Only then, did she really look into his eyes. “Adam, you look like shit.”
“Language.” He moved to lean against the wall as he stripped off his shirt, his motions not nearly as fluid as before. When he turned, his palm pressed into the plaster and he shut his eyes, as if fighting a dizzy spell.
“Are you okay?”
His skin had a pasty, sallow haze and his eyes seemed flat. “Just a little vertigo. It will pass. I haven’t...” His was focus interrupted, and he wiped his brow where beads of sweat gathered. “It’s my stomach.”
“Did you eat anything? I can make you something.” I think.
She didn’t know how to cook on a stove that worked from wood and she was pretty sure they didn’t have any boxes of Easy Mac lying around, but she could figure something out.
“I have no appetite.”
His feet tripped over nothing and she rushed forward, helping him to the bed. The moment her hands touched him, the hollow ache filled her again.
She had so many questions about his visit to the Council and what would happen to his brother, but all concerns took a back seat to his well-being.

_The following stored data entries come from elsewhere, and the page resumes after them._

Lemma dict_get_in {V} (k : str) (v : V) (d : list (str * V)) :
  dict_get k d = Some v -> In (k, v) d.
Proof.
  induction d as [|[k' v'] d IH]; simpl; [discriminate|].
  destruct (str_eqb k' k) eqn:E.
  - intros [= <-]. apply str_eqb_eq in E. subst. now left.
  - intros H. right. now apply IH.
Qed.

Lemma dict_in_get {V} (k : str) (v : V) (d : list (str * V)) :
  NoDup (map fst d) -> In (k, v) d -> dict_get k d = Some v.
Proof.
  induction d as [|[k' v'] d IH]; simpl; intros Hnd Hin; [destruct Hin|].
  apply NoDup_cons in Hnd as [Hk' Hnd'].
  destruct Hin as [[= -> ->]|Hin].
  - now rewrite str_eqb_refl.
  - destruct (str_eqb k' k) eqn:E.
    + apply str_eqb_eq in E. subst k'. exfalso. apply Hk'.
      apply list_elem_of_In. now apply (in_map fst _ (k, v)).
    + now apply IH.
Qed.

Lemma dict_set_in {V} (k : str) (v : V) (d : list (str * V)) (k0 : str) (v0 : V) :
  In (k0, v0) (dict_set k v d) -> (k0 = k /\ v0 = v) \/ In (k0, v0) d.
Proof.
  induction d as [|[k' v'] d IH]; simpl.
  - intros [[= <- <-]|[]]. now left.
  - destruct (str_eqb k' k) eqn:E; simpl.
    + apply str_eqb_eq in E. subst k'.
      intros [[= <- <-]|H]; [now left | now right; right].
    + intros [H|H]; [now right; left|].
      destruct (IH H) as [?|?]; [now left | now right; right].
Qed.

Import MockResidentRepository.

“Lie back. I’ll get you some water.”
She helped him recline on the bed and filled the glass on the dresser from the pitcher.
“Take a sip.”
He watched her as he drank from the glass, but after only a few sips he pushed it away. “I can’t.”
“What happened to your impeccable immune system?”
“My body’s trying to function properly, but I’m not allowing it.” His eyes closed and he winced. “I just need to rest for a few minutes.”
His fingers laced with hers and she frowned. “Let your body fix you, Adam. You look awful.” She pulled her hand away. “And ... I can feel it when I touch you.” No clue how that worked.
His eyes opened. “You feel my hunger?”
It felt more like starvation. She touched her throat which seemed suddenly dry. “I feel an empty ache. I need a sip of your water.”
She lifted the glass and drank to the last drop, but her thirst remained. Refilling it at the pitcher, she guzzled another glass down. Her stomach filled, cutting off any room to drink more, but her throat wanted something liquid and soothing. She poured a third glass but forced herself to only take a small sip this time.
Returning to the bed where Adam rested with his eyes closed, face pinched with discomfort, she brushed her fingers through his hair. “If you’re hungry, you should eat.”
The tension in his face slightly soothed as she brushed her fingertips over his skin. Sometimes he’d tip his face to her palm the way a cat chased a petting hand.
“Food isn’t what I need.”
“What then? Medicine?”
His breathing slowed, eyes still closed. Despite his condition, he grinned. “This is nice,” he rasped. “I like having you here, taking care of me.”
She liked it too. Being there, that was. She’d spent enough sleepless nights waiting by the bedside of a sick patient, worrying if she blinked too long her mother’s fight might end.
“Tell me what you need, and I’ll get it for you.” She didn’t like seeing him this weak.